[Try it] Your task is to copy every line of the entries that contains "RemoteAgent".

[Data for review]
(** When an intent other than apply is allowed. *)
Definition intent_permitted (p : DaemonPolicy) (i : PolicyIntent) (d : ActionDescriptor)
    (c : DaemonPolicyContext) : Prop :=
  ~ remote_overflow p /\
  match i with
  | IntentObserve | IntentVerify | IntentRollback => True
  | IntentDryRun => capability_permitted d c
  | IntentSuggest =>
      capability_permitted d c /\ mode p <> Observe /\
      (touches_system_wide_state d = true -> allow_system_wide_suggestions p = true)
  | IntentApply => apply_permitted p d c
  end.

Lemma record_context_rules_other_none i d c st :
  i <> IntentApply ->
  (record_context_rules i d c st).2 = None
  <-> st.2 = None /\
      match i with IntentSuggest | IntentDryRun => capability_permitted d c | _ => True end.
Proof.
  intros Hi; unfold record_context_rules, capability_permitted; cbv zeta.
  destruct i; try done; cbn [negb orb]; unrecord; try naive_solver;
    (destruct (capabilities c) as [caps|];
     [destruct (unavailable_capability_for_action _ caps) eqn:E|]);
    cbn [option_map]; unrecord; naive_solver.
Qed.

Lemma remote_overflow_dec p :
  source_is_remote p && negb (supports_apply (mode p))
    && negb (target_count_allowed (remote_apply p)) = true <-> remote_overflow p.
Proof.
  unfold source_is_remote, remote_overflow.
  rewrite !andb_true_iff, !negb_true_iff, bool_decide_eq_true; tauto.
Qed.

Lemma explain_other_allowed p i d :
  i <> IntentApply ->
  decision (explain_action p i d) = Allowed
  <-> ~ remote_overflow p /\
      match i with
      | IntentSuggest =>
          mode p <> Observe /\
          (touches_system_wide_state d = true -> allow_system_wide_suggestions p = true)
      | _ => True
      end.
Proof.
  intros Hi; rewrite <- remote_overflow_dec.
  unfold explain_action, remote_target_count_blocks_non_apply; cbv zeta.
  destruct (source_is_remote p && _ && _) eqn:E; cbv match.
  - rewrite finish_allowed; unfold record_remote_target_count_rule; rewrite record_then_none.
    rewrite !andb_true_iff, !negb_true_iff in E; destruct E as [_ ->]; naive_solver.
  - destruct i; try done; rewrite finish_allowed; unrecord; try naive_solver.
    rewrite negb_orb_impl, negb_true_iff, <- not_true_iff_false, mode_eqb_spec; naive_solver.
Qed.

Lemma non_apply_decision p i d c :
  i <> IntentApply ->
  (decision (explain_action_with_context p i d c) = Allowed <-> intent_permitted p i d c).
Proof.
  intros Hi; rewrite explain_context_allowed, explain_other_allowed,
    record_context_rules_other_none by done.
  unfold intent_permitted; destruct i; naive_solver.
Qed.

(** Observe, verify and rollback are never blocked by health, cooldown or
    capabilities; dry run and suggest need the capability, suggest also its mode and the
    system-wide permission; a remote request over its target limit is refused in the
    modes that never apply. *)
Theorem non_apply_allowed_iff p i d c :
  i <> IntentApply ->
  (decision (explain_action_with_context p i d c) = Allowed <-> intent_permitted p i d c).
Proof. apply non_apply_decision. Qed.

(** ** [check_action]: the gate in front of the evaluator *)

(** A check passes exactly for a descriptor with a non-blank id and kind whose
    explanation allows it. *)
Lemma check_action_ok_iff p i d c :
  check_action_with_context p i d c = inl tt
  <-> trim_is_empty (action_id d) = false /\ trim_is_empty (action_kind d) = false /\
      decision (explain_action_with_context p i d c) = Allowed.
Proof.
  unfold check_action_with_context, validate_policy_descriptor_shape, check_decision.
  destruct (trim_is_empty (action_id d)), (trim_is_empty (action_kind d)); simpl;
    destruct (decision _); naive_solver.
Qed.

(** ** Flags without effect *)

(** [p] with the two autotune scope permissions set to [gpu] and [vm]. *)
Definition with_autotune_scopes (p : DaemonPolicy) (gpu vm : bool) : DaemonPolicy := {|
  mode := mode p; source := source p; max_safety_class := max_safety_class p;
  allowed_effect_scopes := allowed_effect_scopes p;
  enabled_action_families := enabled_action_families p;
  denied_action_families := denied_action_families p;
  cgroup_targets := cgroup_targets p; system_wide_allowlist := system_wide_allowlist p;
  rollback_required_before_apply := rollback_required_before_apply p;
  allow_medium_risk_apply := allow_medium_risk_apply p;
  allow_system_wide_suggestions := allow_system_wide_suggestions p;
  allow_system_wide_apply := allow_system_wide_apply p;
  allow_high_risk := allow_high_risk p;
  allow_persistent_effects := allow_persistent_effects p;
  allow_cpu_power_on_battery := allow_cpu_power_on_battery p;
  allow_gpu_power_in_autotune := gpu;
  allow_vm_knobs_in_autotune := vm;
  high_risk_dry_run := high_risk_dry_run p;
  min_confidence := min_confidence p; pol_confidence := pol_confidence p;
  remote_apply := remote_apply p |}.

Lemma system_wide_rule_flags p d :
  negb (touches_system_wide_state d) || allow_system_wide_apply p
    || medium_risk_system_scope_allowed p d
  = negb (touches_system_wide_state d) || allow_system_wide_apply p.
Proof.
  unfold medium_risk_system_scope_allowed.
  destruct (touches_system_wide_state d), (allow_system_wide_apply p); simpl; try done.
  by case_match.
Qed.

Lemma record_apply_rules_flags p d gpu vm st :
  record_apply_rules (with_autotune_scopes p gpu vm) d st = record_apply_rules p d st.
Proof. unfold record_apply_rules; rewrite !system_wide_rule_flags; reflexivity. Qed.

Lemma explain_action_flags p i d gpu vm :
  explain_action (with_autotune_scopes p gpu vm) i d = explain_action p i d.
Proof.
  unfold explain_action, remote_target_count_blocks_non_apply; cbv zeta.
  change (source_is_remote (with_autotune_scopes p gpu vm)) with (source_is_remote p).
  cbn [mode remote_apply with_autotune_scopes].
  destruct (source_is_remote p && _ && _); cbv match; [reflexivity|].
  destruct i; rewrite ?record_apply_rules_flags; reflexivity.
Qed.

(** The flags allow_gpu_power_in_autotune and allow_vm_knobs_in_autotune change no
    explanation of the evaluator. *)
Theorem autotune_scope_flags_inert p i d c gpu vm :
  explain_action_with_context (with_autotune_scopes p gpu vm) i d c
  = explain_action_with_context p i d c.
Proof.
  unfold explain_action_with_context; rewrite explain_action_flags; reflexivity.
Qed.

(** ** Presets *)

Lemma single_family kind (family : string) :
  let s : gset string := {[family]} ∪ ∅ in
  (s <> ∅ -> exists f, f ∈ s /\ in_family kind f) -> in_family kind family.
Proof. intros s H; destruct H as (f & Hf & Hin); [set_solver|]. by assert (f = family) as -> by set_solver. Qed.

(** Of the five presets only the three low-risk ones let anything apply, and only
    locally, for the cpu_affinity_profile family, with low-risk class, local scope, no
    system-wide or persistent effect, a rollback and the preset confidence. *)
Theorem preset_apply_envelope preset s d c :
  decision (explain_action_with_context (build_daemon_policy (from_preset preset s) None)
              IntentApply d c) = Allowed ->
  (preset = GamingLowRisk \/ preset = GamingLaptopSafe \/ preset = WorkstationLowRisk) /\
  s <> RemoteAgent /\ in_family (action_kind d) "cpu_affinity_profile" /\
  safety_class d = ReversibleLowRisk /\
  (effect_scope d = LocalProcess \/ effect_scope d = LocalProcessTree) /\
  touches_system_wide_state d = false /\ persistent_effect d = false /\
  rollback d = RequiredBeforeApply /\
  (forall conf, confidence d = Some conf ->
     f32_ge conf (sc_min_confidence (dc_safety (from_preset preset s))) = true).
Proof.
  intros [[Hm Hr Hw Hp He _ Hrb Hc] _]%apply_decision.
  apply built_mode_permits in Hm.
  assert (Hs : s <> RemoteAgent).
  { intros ->; destruct (Hr ltac:(by destruct preset)) as (H & _); discriminate. }
  destruct preset; cbn in Hm; try done; destruct Hm as [Hclass Hscope]; try discriminate Hclass.
  all: split_and!; auto 10;
    [by apply single_family | by destruct (touches_system_wide_state d); [specialize (Hw eq_refl)|]
    | by destruct (persistent_effect d); [specialize (Hp eq_refl)|]].
Qed.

[Solution to the problem]
  s <> RemoteAgent /\ in_family (action_kind d) "cpu_affinity_profile" /\
  assert (Hs : s <> RemoteAgent).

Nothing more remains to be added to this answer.